• _WHAT IS REQUIRED_
Retype exactly the lines that run from the start of the data to the line holding "Error) : loops", including both, and only those.

• _EXTRACTED RECORDS_
Definition load_candidate (id : DebugId) (candidate_info : CandidatePathInfo location) : loops (result SymbolMap) :=
  match candidate_info with
  | SingleFile file_location => load_symbol_map_from_location file_location (Some (DisambiguateDebugId id))
  | InDyldCache dyld_cache_path dylib_path =>
      returned (Ok (load_symbol_map_for_dyld_cache dyld_cache_path dylib_path))
  end.
Definition errors_to_error (info : LibraryInfo.LibraryInfo) (all_errors : list Error) : Error :=
  match all_errors with
  | [] => NoCandidatePathForDebugFile info
  | [e] => e
  | _ => NoSuccessfulCandidate all_errors
  end.
(** The loop over the candidates. *)
Fixpoint try_candidates (info : LibraryInfo.LibraryInfo) (id : DebugId)
    (candidates : list (CandidatePathInfo location)) (all_errors : list Error) : loops (result SymbolMap) :=
  match candidates with
  | [] => returned (Ok (inl (errors_to_error info all_errors)))
  | candidate_info :: candidates' =>
      r ← load_candidate id candidate_info;
      match r with
      | inr m =>
          if bool_decide (debug_id_of m = id) then returned (Ok (inr m))
          else try_candidates info id candidates' (push all_errors (UnmatchedDebugId (debug_id_of m) id))
      | inl e => try_candidates info id candidates' (push all_errors e)
      end
  end.
Definition load_symbol_map (library_info : LibraryInfo.LibraryInfo) : loops (result SymbolMap) :=
  match get_symbol_map_for_library library_info with
  | Some (l, t) => returned (Ok (inr (with_symbol_map_trait l t)))
  | None =>
      match LibraryInfo.debug_id library_info with
      | None => returned (Ok (inl NotEnoughInformationToIdentifySymbolMap))
      | Some id =>
          match get_candidate_paths_for_debug_file library_info with
          | None => returned (Ok (inl (HelperErrorDuringGetCandidatePathsForDebugFile library_info)))
          | Some candidate_paths => try_candidates library_info id candidate_paths []
          end
      end
  end.

Definition load_source_file (debug_file_location : location) (source_file_path : MappedPath.SourceFilePath)
    : result string :=
  match location_for_source_file debug_file_location (MappedPath.raw_path source_file_path) with
  | None => inl FileLocationRefusedSourceFileLocation
  | Some source_file_location =>
      match load_file source_file_location with
      | None => inl (HelperErrorDuringOpenFile (location_string source_file_location))
      | Some f =>
          match @read_bytes_at _ (contents f) 0 (LineBuffer.slen (file_bytes f)) with
          | None => inl (HelperErrorDuringFileReading (location_string source_file_location))
          | Some contents => inr (Utf8.from_utf8_lossy contents)
          end
      end
  end.

(** * Binaries *)
Definition disambiguator_of (info : LibraryInfo.LibraryInfo) : option MultiArchDisambiguator :=
  match LibraryInfo.debug_id info, LibraryInfo.arch info with
  | Some id, _ => Some (DisambiguateDebugId id)
  | None, Some arch => Some (Arch arch)
  | None, None => None
  end.
Definition load_binary_candidate (info : LibraryInfo.LibraryInfo) (candidate_info : CandidatePathInfo location)
    : result binary_image :=
  match candidate_info with
  | SingleFile file_location =>
      load_binary_at_location file_location (LibraryInfo.name info) (disambiguator_of info)
  | InDyldCache dyld_cache_path dylib_path => load_binary_from_dyld_cache dyld_cache_path dylib_path
  end.
(** Whether an image is the one that was asked for: the error if it is not. *)
Definition check_image (info : LibraryInfo.LibraryInfo) (image : binary_image) : res (option Error) :=
  match LibraryInfo.debug_id info, LibraryInfo.code_id info with
  | Some expected_debug_id, _ =>
      Ok (if decide (image_debug_id image = Some expected_debug_id) then None
          else Some (UnmatchedDebugIdOptional expected_debug_id (image_debug_id image)))
  | None, Some expected_code_id =>
      Ok (if decide (image_code_id image = Some expected_code_id) then None
          else Some (UnmatchedCodeId expected_code_id (image_code_id image)))
  | None, None => Panic
  end.
Fixpoint try_binaries (info : LibraryInfo.LibraryInfo) (candidates : list (CandidatePathInfo location))
    (last_err : option Error) : res (result binary_image) :=
  match candidates with
  | [] => Ok (inl (default (NoCandidatePathForBinary (LibraryInfo.debug_name info) (LibraryInfo.debug_id info)) last_err))
  | candidate_info :: candidates' =>
      match load_binary_candidate info candidate_info with
      | inl e => try_binaries info candidates' (Some e)
      | inr image =>
          e ← check_image info image;
          match e with
          | None => Ok (inr image)
          | Some e => try_binaries info candidates' (Some e)
          end
      end
  end.
Definition load_binary (info : LibraryInfo.LibraryInfo) : res (result binary_image) :=
  let unknown {A} (o : option A) := match o with None => true | Some _ => false end in
  if unknown (LibraryInfo.code_id info) &&
     (unknown (LibraryInfo.debug_name info) || unknown (LibraryInfo.debug_id info)) then
    Ok (inl NotEnoughInformationToIdentifyBinary)
  else
    match get_candidate_paths_for_binary info with
    | None => Ok (inl HelperErrorDuringGetCandidatePathsForBinary)
    | Some candidates => try_binaries info candidates None
    end.

(** * Which candidate is taken *)
Definition failed (id : DebugId) (candidate_info : CandidatePathInfo location) (e : Error) : Prop :=
  load_candidate id candidate_info = Some (Ok (inl e)) ∨
  ∃ m, load_candidate id candidate_info = Some (Ok (inr m)) ∧ debug_id_of m ≠ id ∧
       e = UnmatchedDebugId (debug_id_of m) id.
(** The first candidate with the right ID, or the errors of all. *)
Definition first_match (info : LibraryInfo.LibraryInfo) (id : DebugId)
    (candidates : list (CandidatePathInfo location)) (all_errors : list Error) (r : result SymbolMap) : Prop :=
  (∃ before c after m errors, candidates = before ++ c :: after ∧ Forall2 (failed id) before errors ∧
     load_candidate id c = Some (Ok (inr m)) ∧ debug_id_of m = id ∧ r = inr m) ∨
  (∃ errors, Forall2 (failed id) candidates errors ∧ r = inl (errors_to_error info (all_errors ++ errors))).
Lemma first_match_failed info id c e candidates all_errors r : failed id c e →
  first_match info id candidates (push all_errors e) r ↔ first_match info id (c :: candidates) all_errors r.
Proof.
  intros He. unfold first_match, push. split.
  - intros [(before & c' & after & m & errors & -> & Hb & Hc & Hm & ->)|(errors & Hall & ->)].
    + left. exists (c :: before), c', after, m, (e :: errors). split; [done|]. split; [by constructor|done].
    + right. exists (e :: errors). split; [by constructor|]. by rewrite <- app_assoc.
  - assert (∀ e', failed id c e' → e' = e) as Huniq.
    { intros e' He'. destruct He as [He|(m & He & Hne & ->)], He' as [He'|(m' & He' & Hne' & ->)]; congruence. }
    intros [(before & c' & after & m & errors & Heq & Hb & Hc & Hm & ->)|(errors & Hall & ->)].
    + destruct before as [|b before]; injection Heq as -> ->.
      * exfalso. destruct He as [He|(m' & He & Hne & ->)]; congruence.
      * apply Forall2_cons_inv_l in Hb as (e' & errors' & _ & Hb & ->). left. by exists before, c', after, m, errors'.
    + apply Forall2_cons_inv_l in Hall as (e' & errors' & He' & Hall & ->). rewrite (Huniq e' He'). right.
      exists errors'. by rewrite <- app_assoc.
Qed.
Lemma try_candidates_spec info id candidates all_errors r :
  try_candidates info id candidates all_errors = Some (Ok r) ↔ first_match info id candidates all_errors r.
Proof.
  revert all_errors. induction candidates as [|c candidates IH]; intros all_errors; cbn [try_candidates].
  - unfold first_match. split.
    + intros [= <-]. right. exists []. split; [constructor|]. by rewrite app_nil_r.
    + intros [([|] & ? & ? & ? & ? & ? & _)|(errors & ->%Forall2_nil_inv_l & ->)]; [done..|]. by rewrite app_nil_r.
  - assert ((∀ x, load_candidate id c ≠ Some (Ok x)) → first_match info id (c :: candidates) all_errors r → False) as Hstuck.
    { intros Hno [(before & c' & after & m & errors & Heq & Hb & Hc & _)|(errors & Hall & _)].
      - destruct before as [|b before]; injection Heq as -> ->; [by apply (Hno _ Hc)|].
        apply Forall2_cons_inv_l in Hb as (e & ? & [He|(m' & He & _)] & _); by apply (Hno _ He).
      - apply Forall2_cons_inv_l in Hall as (e & ? & [He|(m' & He & _)] & _); by apply (Hno _ He). }
    destruct (load_candidate id c) as [[[e|m]|]|] eqn:Hc; cbn [mbind loops_bind].
    + rewrite IH. apply first_match_failed. by left.
    + case_bool_decide as Hid.
      * split; [intros [= <-]; left; by exists [], c, candidates, m, []|].
        intros [(before & c' & after & m' & errors & Heq & Hb & Hc' & Hm' & ->)|(errors & Hall & ->)].
        -- destruct before as [|b before]; injection Heq as -> ->; [|].
           { rewrite Hc in Hc'. injection Hc' as ->. done. }
           apply Forall2_cons_inv_l in Hb as (e & ? & [He|(m2 & He & Hne & _)] & _); congruence.
        -- apply Forall2_cons_inv_l in Hall as (e & ? & [He|(m2 & He & Hne & _)] & _); congruence.
      * rewrite IH. apply first_match_failed. right. by exists m.
    + split; [done|]. intros Hf. exfalso. by apply Hstuck.
    + split; [done|]. intros Hf. exfalso. by apply Hstuck.
Qed.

• _TASK RESULT_
Definition load_candidate (id : DebugId) (candidate_info : CandidatePathInfo location) : loops (result SymbolMap) :=
  match candidate_info with
  | SingleFile file_location => load_symbol_map_from_location file_location (Some (DisambiguateDebugId id))
  | InDyldCache dyld_cache_path dylib_path =>
      returned (Ok (load_symbol_map_for_dyld_cache dyld_cache_path dylib_path))
  end.
Definition errors_to_error (info : LibraryInfo.LibraryInfo) (all_errors : list Error) : Error :=
  match all_errors with
  | [] => NoCandidatePathForDebugFile info
  | [e] => e
  | _ => NoSuccessfulCandidate all_errors
  end.
(** The loop over the candidates. *)
Fixpoint try_candidates (info : LibraryInfo.LibraryInfo) (id : DebugId)
    (candidates : list (CandidatePathInfo location)) (all_errors : list Error) : loops (result SymbolMap) :=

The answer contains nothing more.